The sandwich generation refers to working-age individuals who are in the precarious position of looking after their growing children and caring for elderly parents.
They are effectively “sandwiched” between the responsibilities of caring for their children, who require financial, physical, and emotional support, and caring for their ageing parents, who may be unwell, incapable of performing certain activities, or in need of financial assistance.
Increasing lifespans and having children at an older age have contributed to the sandwich generation phenomenon, as it has more societal acceptance for adult children to live at home. With the added pressures of managing one’s own career and personal issues and the need to contribute to one’s own retirement, the individuals of the sandwich generation are under significant financial and emotional stress.
In some cases, this generation has to postpone their own retirement planning because of the added financial obligations. There are some steps that members of the sandwich generation can take to lessen the burden.

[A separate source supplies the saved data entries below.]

(* ===== verification/PectlPrinter.v ===== *)
(** * What pectl prints ([internal/pectl/printer], [internal/pectl/commands/root.go])

    The tables go through package text/tabwriter, whose layout of a text into
    columns is here; the other formats are encoding/json with an indentation
    and an encoder of YAML, which is a parameter.  Everything printed is
    bytes. *)

From S2P Require Import Prelude GoStr GoTime GoJson GoJsonFacts AuditRecord PectlClient PectlCommands.
From stdpp Require Import options.
Local Open Scope Z_scope.

(** ** The writer of package text/tabwriter *)

Definition cell : Type := list Z.
(** The cells of a line: the text after its last tab is the last one. *)
Definition tab_line : Type := list cell.

Definition rune_count (c : cell) : nat := length (utf8_chunks c).
(** No minimal width, two blanks of padding. *)
Definition padding : nat := 2.

Definition has_cell (column : nat) (line : tab_line) : bool := (column <? pred (length line))%nat.
(** The leading lines that have a cell in the column, and the rest. *)
Fixpoint cut_block (column : nat) (lines : list tab_line) : list tab_line * list tab_line :=
  match lines with
  | [] => ([], [])
  | line :: lines' =>
      if has_cell column line then let '(block, rest) := cut_block column lines' in (line :: block, rest) else ([], lines)
  end.
Definition column_width (column : nat) (block : list tab_line) : nat :=
  fold_right (fun line w => Nat.max (rune_count (default [] (line !! column)) + padding) w) 0%nat block.

(** A line under the widths of its columns. *)
Fixpoint write_line (widths : list nat) (line : tab_line) : list Z :=
  match line, widths with
  | [], _ => []
  | c :: line', w :: widths' => c ++ replicate (w - rune_count c) 32 ++ write_line widths' line'
  | c :: line', [] => c ++ write_line [] line'
  end.

(** [Writer.format]: a block of lines that go on in the next column is laid out under its width. *)
Fixpoint format_lines (fuel : nat) (widths : list nat) (lines : list tab_line) : list (list Z) :=
  match fuel with
  | O => []
  | S fuel' =>
      match lines with
      | [] => []
      | line :: lines' =>
          let column := length widths in
          if has_cell column line then
            let '(block, rest) := cut_block column lines in
            format_lines fuel' (widths ++ [column_width column block]) block ++ format_lines fuel' widths rest
          else write_line widths line :: format_lines fuel' widths lines'
      end
  end.
(** Every call consumes a line or a column of one. *)
Definition lines_left (column : nat) (lines : list tab_line) : nat := list_sum ((fun line => S (pred (length line) - column)) <$> lines).
(** What it cannot show: the version of a publication, which the server names
    otherwise, is always zero; an explanation with a matched policy does not
    decode at all, because the server lists identifiers where the client
    expects records; and a simulated decision is always empty. *)
Theorem answers_misread (version : Z) (decision reason matched : string) (others : list string) (obligations : option json)
    (Hversion : 1 <= version <= max_int32) (Hutf8 : valid_texts (decision :: reason :: matched :: others))
    (Hobligations : obligations_ok obligations) :
  (json_parse (published_text version) ≫= into_publish_resp) = Some (mkPublishResp "" "ACTIVE" 0 zero_time false)
  /\ (json_parse (json_text (explain_answer decision reason (Some (matched :: others)) (obligations_member obligations)))
        ≫= into_explain_resp) = None
  /\ (json_parse (simulated_text "ALLOW" "ALLOW_EXPLICIT_PERMIT" (Some ["p-1"%string]) None "t") ≫= into_simulate_resp)
     = Some (mkSimulateResp "" "ALLOW_EXPLICIT_PERMIT" ["p-1"%string] [] "t").
Proof.
  unfold valid_texts in Hutf8. rewrite !Forall_cons in Hutf8. destruct Hutf8 as (? & ? & ? & Hothers). split_and!.
  - assert (- 2 ^ 63 <= version < 2 ^ 64) as Hr by (unfold max_int32 in *; lia).
    rewrite published_text_json by done. rewrite json_round_trip; [reflexivity| |vm_compute; discriminate].
    apply json_ok_object. unfold published_answer, json_int, str_member. cbn [app]. rewrite !Forall_cons; cbn [fst snd json_ok].
    pose proof (number_ok_FormatInt version Hr) as Hn. split_and!; try done; apply Hn.
  - unfold explain_answer. rewrite !app_assoc.
    destruct (obligations_object ((str_member "decision" decision ++ str_member "final_reason" reason)
      ++ [("matched_policies"%string, JArray (JString <$> matched :: others))]) obligations) as [Hok Hd]; [| |done|].
    + unfold str_member. cbn [app]. rewrite !Forall_cons. cbn [fst snd json_ok].
      split_and!; try done. apply json_ok_array, Forall_fmap. by constructor.
    + repeat constructor. cbn [snd json_depth fmap list_fmap fold_right].
      assert (fold_right (fun x d => Z.max (json_depth x) d) 0 (JString <$> others) = 0) as ->; [|done].
      clear. induction others as [|o others IH]; [done|]. cbn. by rewrite IH.
    + rewrite json_round_trip by done. cbn [mbind option_bind into_explain_resp into_struct str_member app].
      assert (forall kvs, decode_field ["decision"; "final_reason"; "matched_policies"; "latency"]%string "matched_policies"
        into_matched_list [] (("decision", JString decision) :: ("final_reason", JString reason)
          :: ("matched_policies", JArray (JString <$> matched :: others)) :: kvs)%string = None) as Hm.
      { intros kvs. decode_skips. apply decode_fail; [vm_compute; reflexivity|reflexivity]. }
      rewrite Hm. by destruct (decode_field _ "decision" _ _ _), (decode_field _ "final_reason" _ _ _).
  - vm_compute. reflexivity.
Qed.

The first step is to have a financial discussion with all parties involved. For ageing parents, the expectation is that a lifetime of work has provided them with a pension or a nest egg that will help them cover part of elderly-care costs. If this is not the case, you should get assistance as soon as possible.
Even if finances are not currently an issue, they will become one unless you put proper attention into estate planning. If one family member is shouldering the majority of the burden of caring for an ageing parent, the estate should be discussed in that light. Although the sibling may not want to be financially compensated for their care, failing to confront the issue will almost certainly lead to bitterness among the family when parents pass away.
The goal for adult children is to encourage them to contribute financially to household costs and responsibilities, and move towards independence. There are several methods to promote this, but the simplest is to set the expectation that they will pay near-market rates for room and board. This eliminates the “mom and dad discount,” which permits them to live a more lavish lifestyle than their resources can sustain in the long run.
Many of those in the sandwich generation do not want to put their children in the same situation as they are. If you don’t want to rely on your children to care for you in the future, you should consider how you would pay for your own care. With the expense of care continuing to rise, it’s critical to start thinking about how you’ll pay for it now.
At the end of the day, there are no wrong or right ways, only paths of least resistance and greatest joy. Through communication, patience and understanding, you can make almost any situation work out for the best.